> _EXERCISE_
Give back the entries verbatim.

> _GIVEN DATA_
=-=-=

(** [AuthorizationService.authorize]; [authz_audit_repository] says whether it was built
    with a repository of audit events. *)
Definition authorize (svc : AuthorizationService) (user : User) (permission_name : string) : AuthM bool :=
  let authorized := permitted user permission_name in
  match authz_audit_service svc with
  | Some audit =>
      when (negb authorized)
        (record_security_event audit
           (security_event "authorization.denied" "permission" permission_name "denied"
              (user_id user) [("permission", JStr permission_name)]) ;;; ret tt)
  | None =>
      when (negb authorized && authz_audit_repository svc)
        (AuditEvents.create "authorization.denied" None (Some (user_id user))
           [("permission", JStr permission_name)] ;;; ret tt)
  end ;;;
  ret authorized.

(** ** API dependencies ([auth/api/dependencies.py]) *)

Record Settings := {
  auth_secret_key : string; settings_access_ttl : Z; settings_refresh_ttl : Z }.

(** [get_auth_service] and [get_authorization_service]. *)
Definition get_auth_service (settings : Settings) : AuthenticationService := {|
  password_iterations := 200000;
  token_secret_key := token_secret (Some (auth_secret_key settings));
  access_token_ttl_seconds := settings_access_ttl settings;
  refresh_token_ttl_seconds := settings_refresh_ttl settings;
  auth_audit_service := None |}.

Definition get_authorization_service : AuthorizationService :=
  {| authz_audit_repository := false; authz_audit_service := None |}.

(** [HTTPException]s of the dependencies. *)
Definition unauthorized (detail : string) : exn := Exn (HTTPException 401) detail.
Definition forbidden : exn := Exn (HTTPException 403) "Forbidden".

(** [get_current_user] of the API: the bearer token of the request, if it has one. *)
Definition current_user (svc : AuthenticationService) (credentials : option string) : AuthM User :=
  match credentials with
  | None => reraise (unauthorized "Missing token")
  | Some token =>
      user <- get_current_user svc token ;;
      match user with
      | None => reraise (unauthorized "Invalid token")
      | Some user => ret user
      end
  end.

(** [require_permission(permission_name)]. *)
Definition require_permission (svc : AuthenticationService) (authz : AuthorizationService)
    (permission_name : string) (credentials : option string) : AuthM User :=
  user <- current_user svc credentials ;;
  authorized <- authorize authz user permission_name ;;
  if negb authorized then reraise forbidden else ret user.

(** ** Routes ([auth/api/router.py]) *)

Record UserResponse := {
  ur_username : string; ur_email : string; ur_roles : list string; ur_permissions : list string }.

(** The response of [register_user] and [me]; the permission names are a set. *)
Definition user_response (user : User) : UserResponse := {|
  ur_username := username user; ur_email := email user;
  ur_roles := map role_name (user_roles user);
  ur_permissions := first_occurrences (concat (map (λ r, map perm_name (role_permissions r)) (user_roles user))) |}.

(** [except ValueError as exc: raise HTTPException(status, str(exc))]. *)
Definition as_http {A} (status : Z) (m : AuthM A) : AuthM A :=
  try_except m (λ exc,
    if isinstance exc ValueError then reraise (Exn (HTTPException status) (exn_str exc)) else reraise exc).

Definition register_route (svc : AuthenticationService) (name mail password : string)
    (role_names : list string) : AuthM UserResponse :=
  user <- as_http 400 (register_user svc name mail password (Some role_names)) ;;
  ret (user_response user).

Definition login_route (svc : AuthenticationService) (name password : string) : AuthM TokenPair :=
  as_http 401 (authenticate_user svc name password).

Definition me_route (svc : AuthenticationService) (credentials : option string) : AuthM UserResponse :=
  user <- current_user svc credentials ;; ret (user_response user).
(** ** Administration ([cli.py]) *)

Definition DEFAULT_ADMIN_ROLE_NAME : string := "admin".
Definition MIN_PASSWORD_LENGTH : nat := 8.
Definition DEFAULT_ADMIN_PERMISSIONS : list string := [
  "credential:read"; "credential:write"; "discovery:target:read"; "discovery:target:write";
  "discovery:job:submit"; "discovery:job:read"; "discovery:job:cancel"; "discovery:job:cancel:force";
  "discovery:evidence:read"; "inventory:read"; "inventory:write"].

(** The row of a name, which is created when there is none. *)
Definition ensure_role (name : string) : AuthM Role :=
  role <- Roles.get_by_name name ;;
  match role with Some r => ret r | None => Roles.create name "Administrator role" end.

Definition ensure_permission (name : string) : AuthM Permission :=
  permission <- Permissions.get_by_name name ;;
  match permission with
  | Some p => ret p
  | None => Permissions.create name ("Administrative access: " +:+ name)
  end.

(** [_ensure_admin_permissions]. *)
Definition ensure_admin_permissions (name : string) : AuthM unit :=
  role <- ensure_role name ;;
  for_each DEFAULT_ADMIN_PERMISSIONS (λ permission_name,
    permission <- ensure_permission permission_name ;;
    Roles.add_permission role permission).

(** The checks of [provision_admin_user], in order. *)
Definition check_admin (name mail password confirm_password : string) : AuthM unit :=
  if negb (str_truthy name) then raise ValueError "Username is required"
  else if negb (str_truthy mail) || negb (str_mem "@"%char mail)
    then raise ValueError "Valid email address is required"
  else if negb (str_truthy password) then raise ValueError "Password is required"
  else if negb (password ≟ confirm_password) then raise ValueError "Password confirmation does not match"
  else if (String.length password <? MIN_PASSWORD_LENGTH)%nat
    then raise ValueError "Password must be at least 8 characters"
  else ret tt.

(** The service [provision_admin_user] builds; the lifetimes are the defaults of its class. *)
Definition admin_auth_service (secret_key : string) : AuthenticationService := {|
  password_iterations := 200000; token_secret_key := token_secret (Some secret_key);
  access_token_ttl_seconds := 900; refresh_token_ttl_seconds := 2592000; auth_audit_service := None |}.

(** [provision_admin_user]. *)
Definition provision_admin_user (secret_key username email password confirm_password role_name_ : string)
    : AuthM User :=
  let name := str_strip username in
  let mail := str_strip email in
  check_admin name mail password confirm_password ;;;
  ensure_role role_name_ ;;;
  ensure_admin_permissions role_name_ ;;;
  existing_role <- Roles.get_by_name role_name_ ;;
  match existing_role with
  | None => raise RuntimeError "Administrator role could not be created."
  | Some r => register_user (admin_auth_service secret_key) name mail password (Some [role_name r])
  end.

(** [main] on [create-admin]: the exit code; what it prints is left out. *)
Definition create_admin (secret_key username email password confirm_password role_name_ : string) : AuthM Z :=
  try_except
    (provision_admin_user secret_key (str_strip username) (str_strip email) password confirm_password role_name_ ;;;
     ret 0)
    (λ exc, if isinstance exc ValueError then ret 1 else reraise exc).
End Services.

=-=-=

> _ANSWER TO THIS EXERCISE_
(** [AuthorizationService.authorize]; [authz_audit_repository] says whether it was built
    with a repository of audit events. *)
Definition authorize (svc : AuthorizationService) (user : User) (permission_name : string) : AuthM bool :=
  let authorized := permitted user permission_name in
  match authz_audit_service svc with
  | Some audit =>
      when (negb authorized)
        (record_security_event audit
           (security_event "authorization.denied" "permission" permission_name "denied"
              (user_id user) [("permission", JStr permission_name)]) ;;; ret tt)
  | None =>
      when (negb authorized && authz_audit_repository svc)
        (AuditEvents.create "authorization.denied" None (Some (user_id user))
           [("permission", JStr permission_name)] ;;; ret tt)
  end ;;;
  ret authorized.

(** ** API dependencies ([auth/api/dependencies.py]) *)

Record Settings := {
  auth_secret_key : string; settings_access_ttl : Z; settings_refresh_ttl : Z }.

(** [get_auth_service] and [get_authorization_service]. *)
Definition get_auth_service (settings : Settings) : AuthenticationService := {|
  password_iterations := 200000;
  token_secret_key := token_secret (Some (auth_secret_key settings));
  access_token_ttl_seconds := settings_access_ttl settings;
  refresh_token_ttl_seconds := settings_refresh_ttl settings;
  auth_audit_service := None |}.

Definition get_authorization_service : AuthorizationService :=
  {| authz_audit_repository := false; authz_audit_service := None |}.

(** [HTTPException]s of the dependencies. *)
Definition unauthorized (detail : string) : exn := Exn (HTTPException 401) detail.
Definition forbidden : exn := Exn (HTTPException 403) "Forbidden".

(** [get_current_user] of the API: the bearer token of the request, if it has one. *)
Definition current_user (svc : AuthenticationService) (credentials : option string) : AuthM User :=
  match credentials with
  | None => reraise (unauthorized "Missing token")
  | Some token =>
      user <- get_current_user svc token ;;
      match user with
      | None => reraise (unauthorized "Invalid token")
      | Some user => ret user
      end
  end.

(** [require_permission(permission_name)]. *)
Definition require_permission (svc : AuthenticationService) (authz : AuthorizationService)
    (permission_name : string) (credentials : option string) : AuthM User :=
  user <- current_user svc credentials ;;
  authorized <- authorize authz user permission_name ;;
  if negb authorized then reraise forbidden else ret user.

(** ** Routes ([auth/api/router.py]) *)

Record UserResponse := {
  ur_username : string; ur_email : string; ur_roles : list string; ur_permissions : list string }.

(** The response of [register_user] and [me]; the permission names are a set. *)
Definition user_response (user : User) : UserResponse := {|
  ur_username := username user; ur_email := email user;
  ur_roles := map role_name (user_roles user);
  ur_permissions := first_occurrences (concat (map (λ r, map perm_name (role_permissions r)) (user_roles user))) |}.

(** [except ValueError as exc: raise HTTPException(status, str(exc))]. *)
Definition as_http {A} (status : Z) (m : AuthM A) : AuthM A :=
  try_except m (λ exc,
    if isinstance exc ValueError then reraise (Exn (HTTPException status) (exn_str exc)) else reraise exc).

Definition register_route (svc : AuthenticationService) (name mail password : string)
    (role_names : list string) : AuthM UserResponse :=
  user <- as_http 400 (register_user svc name mail password (Some role_names)) ;;
  ret (user_response user).

Definition login_route (svc : AuthenticationService) (name password : string) : AuthM TokenPair :=
  as_http 401 (authenticate_user svc name password).

Definition me_route (svc : AuthenticationService) (credentials : option string) : AuthM UserResponse :=
  user <- current_user svc credentials ;; ret (user_response user).
(** ** Administration ([cli.py]) *)

Definition DEFAULT_ADMIN_ROLE_NAME : string := "admin".
Definition MIN_PASSWORD_LENGTH : nat := 8.
Definition DEFAULT_ADMIN_PERMISSIONS : list string := [
  "credential:read"; "credential:write"; "discovery:target:read"; "discovery:target:write";
  "discovery:job:submit"; "discovery:job:read"; "discovery:job:cancel"; "discovery:job:cancel:force";
  "discovery:evidence:read"; "inventory:read"; "inventory:write"].

(** The row of a name, which is created when there is none. *)
Definition ensure_role (name : string) : AuthM Role :=
  role <- Roles.get_by_name name ;;
  match role with Some r => ret r | None => Roles.create name "Administrator role" end.

Definition ensure_permission (name : string) : AuthM Permission :=
  permission <- Permissions.get_by_name name ;;
  match permission with
  | Some p => ret p
  | None => Permissions.create name ("Administrative access: " +:+ name)
  end.

(** [_ensure_admin_permissions]. *)
Definition ensure_admin_permissions (name : string) : AuthM unit :=
  role <- ensure_role name ;;
  for_each DEFAULT_ADMIN_PERMISSIONS (λ permission_name,
    permission <- ensure_permission permission_name ;;
    Roles.add_permission role permission).

(** The checks of [provision_admin_user], in order. *)
Definition check_admin (name mail password confirm_password : string) : AuthM unit :=
  if negb (str_truthy name) then raise ValueError "Username is required"
  else if negb (str_truthy mail) || negb (str_mem "@"%char mail)
    then raise ValueError "Valid email address is required"
  else if negb (str_truthy password) then raise ValueError "Password is required"
  else if negb (password ≟ confirm_password) then raise ValueError "Password confirmation does not match"
  else if (String.length password <? MIN_PASSWORD_LENGTH)%nat
    then raise ValueError "Password must be at least 8 characters"
  else ret tt.

(** The service [provision_admin_user] builds; the lifetimes are the defaults of its class. *)
Definition admin_auth_service (secret_key : string) : AuthenticationService := {|
  password_iterations := 200000; token_secret_key := token_secret (Some secret_key);
  access_token_ttl_seconds := 900; refresh_token_ttl_seconds := 2592000; auth_audit_service := None |}.

(** [provision_admin_user]. *)
Definition provision_admin_user (secret_key username email password confirm_password role_name_ : string)
    : AuthM User :=
  let name := str_strip username in
  let mail := str_strip email in
  check_admin name mail password confirm_password ;;;
  ensure_role role_name_ ;;;
  ensure_admin_permissions role_name_ ;;;
  existing_role <- Roles.get_by_name role_name_ ;;
  match existing_role with
  | None => raise RuntimeError "Administrator role could not be created."
  | Some r => register_user (admin_auth_service secret_key) name mail password (Some [role_name r])
  end.

(** [main] on [create-admin]: the exit code; what it prints is left out. *)
Definition create_admin (secret_key username email password confirm_password role_name_ : string) : AuthM Z :=
  try_except
    (provision_admin_user secret_key (str_strip username) (str_strip email) password confirm_password role_name_ ;;;
     ret 0)
    (λ exc, if isinstance exc ValueError then ret 1 else reraise exc).
End Services.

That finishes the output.